The Australian Minister for Resources has the authority to review and temporarily modify the critical minerals list at any time in response to significant changes in technology, trade, domestic capacity, or geopolitical situations.

Since the Australian government updated the critical minerals list on December 16, 2023, six nickel producers have announced production cuts or maintenance shutdowns. The decision to include nickel means companies can access funds from the AU$4 billion critical minerals fund or related assistance programs.

Madeleine King stated that the nickel industry faces significant structural challenges that cannot be solved overnight.

“International nickel prices are expected to remain relatively low in 2024, with a surplus expected for several years until the market rebalances,” she said.

The Association of Mining & Exploration Companies (AMEC) welcomed the move, having long called for nickel to be included in the critical minerals list.

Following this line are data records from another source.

Definition dec_value (d : decimal) : Q :=
  let v := (inject_Z (Z.of_N (dec_mant d)) * 10 ^ dec_exp d)%Q in
  if dec_neg d then (- v)%Q else v.

Definition exp_of (e : option Z) : Z :=
  match e with Some x => x | None => 0 end.

Definition print_exponent (e : option Z) : string :=
  match e with
  | None => ""
  | Some x => "e" ++ (if x <? 0 then "-" else "+") ++ string_of_N (Z.abs_N x)
  end.

(** Writes [± m / 10^f * 10^e], with [f] fractional digits and an
    optional exponent part. *)
Definition print_decimal (neg : bool) (m : N) (f : nat) (e : option Z) : string :=
  (if neg then "-" else "")
  ++ string_of_N (m / 10 ^ N.of_nat f)
  ++ match f with O => "" | _ => "." ++ pad_digits f m end
  ++ print_exponent e.

(** Reads the longest run of digits, accumulating value and count. *)
Fixpoint scan_digits (acc : N) (cnt : nat) (s : string) : N * nat * string :=
  match s with
  | String c r =>
      if is_digit c then scan_digits (10 * acc + digit_val c) (S cnt) r
      else (acc, cnt, s)
  | EmptyString => (acc, cnt, s)
  end.

Definition scan_sign (s : string) : bool * string :=
  match s with
  | String "-"%char r => (true, r)
  | String "+"%char r => (false, r)
  | _ => (false, s)
  end.
(* ===== verification/Prelude.v ===== *)
(** * acs-virt: a verification development of the C backend and kernel drivers

    acs-virt moves virtio-mmio devices of a guest to another machine (a "chiplet"). A
    backend daemon, [virtio-blkd] or [virtio-consoled], implements the device. It is
    linked with one fabric, which carries the guest's register accesses to the daemon
    and the daemon's DMA and interrupts to the guest. On the guest side a kernel driver
    confines the DMA of the virtio driver to an aperture the fabric can reach.

    ** Parts of the program and where they are modelled

    - [src/virtio.h], [src/virtio.c], the split-ring core: [Endian.v] (byte order) and
      [Virtio.v] (queues, descriptors, [virtio_read_desc], [virtio_next_avail],
      [virtio_add_used], device reset).
    - [src/virtio-mmio.c], the register file: [VirtioMmio.v]; [MmioHistory.v] has its
      contents as a function of the history of register writes and interrupts.
    - [src/fabrics/fabric.h], the interface between drivers and fabrics: [Fabric.v]. The
      class [Fabric] has the entry points; [FabricSafe] and [RamFabric] state what a
      fabric promises: safety whatever the other side does, and, while the guest is
      quiescent, being a byte memory. Driver theorems are proved against these classes.
    - [src/fabrics/linux_uio.c], shared memory through UIO: [LinuxUio.v] (DMA window,
      with a guest that stores concurrently; discharges both classes), [UioMirror.v]
      (publishing registers, scanning for writes, deferred interrupts, event loop),
      [Endpoints.v] (endpoint string, sysfs files, resource mapping) and [UioRun.v]
      ([fabric_run] from the endpoint to the loop). [UioScan.v] adds the guest's side of
      the register page (the stores QEMU makes in its UIO mode) and compares the scan
      with direct register access; [BlkMirror.v] instantiates that for the block daemon,
      [UioNotify.v] is about notifications during a callback.
    - [src/fabrics/linux_devmem.c], polling physical memory: [Endpoints.v] (environment
      and endpoint), [DevMem.v] (page-aligned mappings of [/dev/mem], DMA, interrupts;
      discharges both classes), [DevMemMirror.v] (register page, polling, [fabric_run]).
    - [src/fabrics/qemu_socket.c], messages over a stream socket: [QemuSocket.v]
      (codec, DMA, register service for any peer; discharges [FabricSafe]) and
      [QemuPeer.v] (the QEMU side of [patches/qemu/0001-chiplets-qemu-support.patch];
      with it the fabric discharges [RamFabric]); theorems in [QemuService.v].
      [QemuRun.v]: directories of the socket path, listening socket, accept loop.
    - The daemons behind the fabrics as one system: [GuestDriver.v] (the register writes
      of a virtio-mmio driver and their session over the socket) with [BlkSocket.v] and
      [ConsoleSocket.v]; [UioKick.v] (a notification through the shared page) with
      [BlkUio.v] and [ConsoleUio.v]. [UioBytes.v]: the byte stores a register store of
      the UIO daemon is made of.
    - [patches/qemu/0001-chiplets-qemu-support.patch], the device in QEMU: [QemuDevice.v]
      (its socket mode, statement by statement), [QemuControl.v] (its UIO mode with a
      control connection that may be absent or fail), [QemuRealize.v] (properties,
      realisation, device-tree nodes and ACPI entries, and the kernel drivers they
      match).
    - [src/drivers/virtio-blkd.c]: [Posix.v] (system calls that transfer bytes, with
      interruptions, errors and short counts), [BlockBackend.v] (the image file),
      [VirtioBlk.v] (requests, notification, register binding); theorems in
      [BlkSafety.v], [BlkRequest.v], [BlkService.v], and [BlkQueue.v] with the sequential
      reference [serve_queue] of a queue of requests of any kind.
    - [src/drivers/virtio-consoled.c]: [VirtioConsole.v]; theorems in
      [ConsoleService.v].
    - Configuration strings and [main] of both daemons: [DaemonConfig.v], over the C string
      functions of [CStrings.v].
    - The service loop both drivers share: [QueueService.v]; predicates on rings and
      descriptor chains in guest memory: [Rings.v].
    - [src/kernel/axi_mmio.c]: [AxiPool.v] (page allocator, bounce buffers, every DMA
      operation), [AxiRegistry.v] (the shared, reference-counted list of pools as a
      step relation over interleaved critical sections), [AxiProbe.v] (the probe, the
      child device and the managed releases of the driver core); theorems on the first
      in [AxiService.v].
    - [src/kernel/chiplets_uio.c]: [ChipletsUio.v] (interrupt state machine, [mmap],
      probe).
    - The notifications of the UIO topology, across the UIO mode of the QEMU patch on both
      machines, the control socket, the kernel module and the event loop of
      [linux_uio.c]: [Doorbell.v], a step relation in which the parties interleave.
    - [src/tools/uio-membench.c], the memory benchmark: [Membench.v].
    - The argument strings of the daemons as [src/scripts/chiplets-launcher.py] builds them:
      [DaemonConfig.v]. The rest of the scripts is not modelled.

    ** Conventions

    C code is translated function by function into a state monad [M St A] with three
    outcomes: [Done], [UB] (an operation the C standard leaves undefined: division by
    zero, an access outside an object, a wild pointer) and [NoFuel]. A theorem that a
    computation equals [Done ..], or satisfies [wp], states that it returns and
    performs nothing undefined; [wlp] allows running out of fuel only. Failing calls
    return [None] or [false] and are chained with [←?] and [check], which leave the
    function as the early returns of the source do. Unsigned integers are [Z] with the
    truncations [u8] to [u64] written where C applies them. Structs are records, [D]
    is the state behind an [opaque] pointer, pointers to queues are list positions.
    Choices of the environment (interrupted or short system calls, failing
    allocations, stores of the guest) are explicit lists consumed one per call.

    ** What the theorems show

    - Register file: after any interleaving of register writes and used-buffer interrupts
      every field is the value its last accepted write since the last reset gave it
      ([mmio_state_is_history]); a status write of 0 restores the initial state, ring
      addresses are programmed half by half, written registers read back.
    - Block device: for every fabric and every guest, a session of register writes does nothing undefined and returns unless the guest supplies requests forever
      ([blkd_session_safe], with fuel as the bound on served requests), provided the
      device starts with an initialised payload buffer and the guest programs no queue
      size whose low 16 bits are zero; what happens otherwise is
      [payload_buffer_uninitialized] and [queue_size_unchecked]. A chain of any shape
      is followed for at most [num + 1] descriptors ([process_chain_returns]) unless
      [num] is the largest 32-bit value, where the bound of the code never fires
      ([chain_bound_never_fires]). On quiescent memory write, read, flush and refused requests have
      exactly their specified effect on image, guest memory and status, for both data
      paths, and one notification with any mix of requests, refused ones included, has
      the effect of executing them one after the other ([blk_queue_refines], a
      refinement of [serve_queue]; [blk_kick_serves_all] is the closed form for writes).
      The same holds end to end for a notification through the shared page
      ([uio_kick_serves]) and for a whole session over the socket ([blk_socket_serves]).
    - Image backend: the transfer loops return for every sequence of interruptions and
      short counts ([loop_fuel]: one step per event and two more), are exact, and never
      leave the addressed range.
    - Console: a notification transmits all pending chains in order; receive buffers
      are kept; sessions are safe. End to end, a whole session over the socket
      ([console_socket_transmits]) and a notification through the shared page
      ([console_uio_transmits]).
    - UIO mirror: every readable register and configuration word is published and no
      other byte of the page changes; a deferred interrupt level is stored once. A program each of whose writes changes its register has, through the page, the outcome
      of the same register writes made directly, every one of them reaching the device
      ([scan_is_direct_access]); a write of the value a register already holds is not
      seen ([repeated_features_lost]). A notification stored while a callback runs
      reaches the device ([notify_during_callback]). Set-up yields usable windows or releases
      everything ([uio_open_sound]).
    - devmem fabric: DMA through page-granular mappings touches exactly its range
      ([devmem_write_confined]), for every answer of [mmap].
    - Configuration: printed endpoint strings, and the argument strings the launcher builds,
      parse back to the configuration ([blkd_config_roundtrip], [cond_config_roundtrip]),
      values that do not fit their buffers are refused, [main] closes what
      it opened on every path.
    - QEMU socket: guest memory through the socket behaves as memory, processing does
      not depend on how the stream is cut, and a connection executes the guest's
      register accesses one by one and in order ([qemu_serves_program]; [length + 1]
      messages are enough fuel, and the last read sees the end of the stream). The run
      serves one guest after the other ([qemu_run_serves]; the list of results of
      [accept] bounds its loop), and its path buffer cannot overflow
      ([qemu_parent_dirs]).
    - QEMU device: on every input from the backend a register access returns and does
      what the event machine of [QemuPeer.v] does ([qemu_device_is_peer]; more fuel than
      bytes of input is enough, since every message has a header), and without a backend
      reads give 0 and the failure is reported once ([qemu_backend_absent]). Realisation
      accepts exactly the valid devices ([axi_realize_outcome]); for every accepted device the tables show exactly its windows, first and last address,
      and are matched by the intended drivers, with the two exceptions the theorem
      spells out: a DMA window without memory behind it on ARM, and ACPI properties
      left at their defaults ([tables_show_windows], [acpi_lists_devices]); on ARM a UIO
      master is served by [uio_pdrv_genirq], as [flake.nix] configures it. An access of
      the UIO mode completes and stays inside the page whatever the control connection
      does and whatever the daemon stores meanwhile, and a value is read back unless the
      access touches a word the daemon stores to ([uio_access_roundtrip]).
    - Doorbell: the notification register is one word for all queues, read and reset byte by
      byte. Under every interleaving of those accesses the machine comes to rest within
      [potential] steps with the interrupt line equal to the interrupt status and every
      request of a queue taken whose last notification was not overwritten or torn in
      the shared register ([doorbell_delivers]; both happen: [doorbell_overwritten],
      [notify_torn_load]), except for the combination of asynchronous notifications
      and acknowledgements ([doorbell_wedges]); the edge of an interrupt can be lost
      ([interrupt_edge_lost]).
    - Benchmark: the measured window is restored byte for byte and everything is released
      ([membench_transparent]).
    - DMA pool: allocations of less than [2^44 - 4095] bytes are exclusive, aligned and inside
      the aperture (a larger one can reserve nothing, [huge_alloc_reserves_nothing]), release
      restores the pool exactly, scatterlists are mapped completely or not at all,
      bounce buffers carry data both ways, and the pool registry is sound under every
      interleaving of its critical sections. Binding a device is all or nothing, and the
      child that uses the pool is gone before the pool is released.
    - UIO kernel module: the interrupt line is enabled and disabled in balance under
      every interleaving, and mappings stay inside the regions of the device.
    - Several theorems record where the code misbehaves: [queue_size_unchecked],
      [payload_buffer_uninitialized], [console_cycle_diverges],
      [console_rows_unpublished], [irq_offset_wraps], [devmem_notify_lost],
      [resource_size_stale], [doorbell_wedges], [interrupt_edge_lost],
      [console_notify_overwritten], [torn_notify_ignored], [early_notify_silences],
      [chain_bound_never_fires], [repeated_features_lost], [doorbell_overwritten],
      [notify_torn_load], [huge_alloc_reserves_nothing],
      [fdt_window_unmapped], [acpi_default_role_missing], [microvm_irqs_shared].

    ** Not modelled

    Log output of the daemons (their switches and profiling counters are in
    [DaemonConfig.v], which also bounds the counters), the floating-point throughput the
    benchmark prints, the registration of the device type and of machine properties with
    QEMU, tests and scripts other than the launcher's argument strings. In [Doorbell.v] each queue
    is a pair of counts of published requests,
    the guest does not reset the device and the control connection does not break; a
    connection that breaks is in [QemuControl.v], for one device at a time, without the
    delays and the order of main-loop handlers. Over the shared page a driver's set-up is
    covered register by register ([scan_is_direct_access]) and its notifications as
    whole rounds. QEMU's memory, property and interrupt interfaces, the driver core and
    platform-device calls of [AxiProbe.v] and [ChipletsUio.v] and the functions of the
    Linux bitmap, scatterlist and mapping interfaces that [axi_mmio.c] calls are modelled
    by their documented behaviour. *)

From stdpp Require Export base numbers list option decidable.
From Stdlib Require Export ZArith Lia.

AMEC President Warren Pearce believes that “including nickel in the critical minerals list is significant, indicating the federal government’s intention to provide financial support to a severely impacted industry.”

Currently, the Australian nickel industry faces risks from an oversupply of nickel overseas, falling international nickel prices, and the loss of thousands of jobs domestically.

“Clearly, no single government measure can make an immediate impact, but government intervention is certainly needed.”

Madeleine King announced the decision during a radio interview in Perth on the morning of the 16th, with Western Australian Premier Roger Cook hinting at more measures to come.

“We have room for maneuver in terms of royalty relief and rebates, and we are considering all possible measures to support the industry,” Cook said.

Pearce added, “It’s encouraging to see state and federal governments working together to provide specific support for operating and maintenance-shutdown mines.”

AMEC also welcomed recent comments by Australian Prime Minister Anthony Albanese about an upcoming package of measures partly in response to the US Inflation Reduction Act.

“Much can and needs to be done. AMEC and its member companies have been advocating for the implementation of a Production Tax Credit (PTC), which offers a 10% tax offset to downstream material producers, reducing production costs for Australian projects at a competitive disadvantage.”

“The PTC is a big idea that can send a strong signal to support the industry, investors, and global markets.”

“A strong critical minerals industry is a pillar of the global energy transition. Including nickel in the critical minerals list is an important first step, and we look forward to more measures to ensure Australia’s global competitiveness,” Pearce said.

Meanwhile, the Chamber of Minerals & Energy of Western Australia (CME) announced that while listing nickel as a critical mineral is a positive step, more actions are needed. CME President Rebecca Tomkinson said including nickel, bauxite/alumina, zinc, copper, and molybdenum as critical minerals was a key part of the association’s suggestion for last year’s critical minerals list adjustment.

“However, state and federal governments still need to create an environment for the resilient and competitive development of the critical minerals industry.”

“For a long time, we have been calling for various measures, such as unlocking industrial land, investing in productive infrastructure, and creating a competitive financial environment.”

Tomkinson suggested that the government now needs to continue considering other important recommendations from CME and the industry, such as efficiency, timeliness, and transparency in regulatory approvals.

She added that measures to alleviate construction and operational costs, such as financial assistance or production tax offsets, could support the industry in providing high-quality, ESG-compliant resources needed for the global energy transition.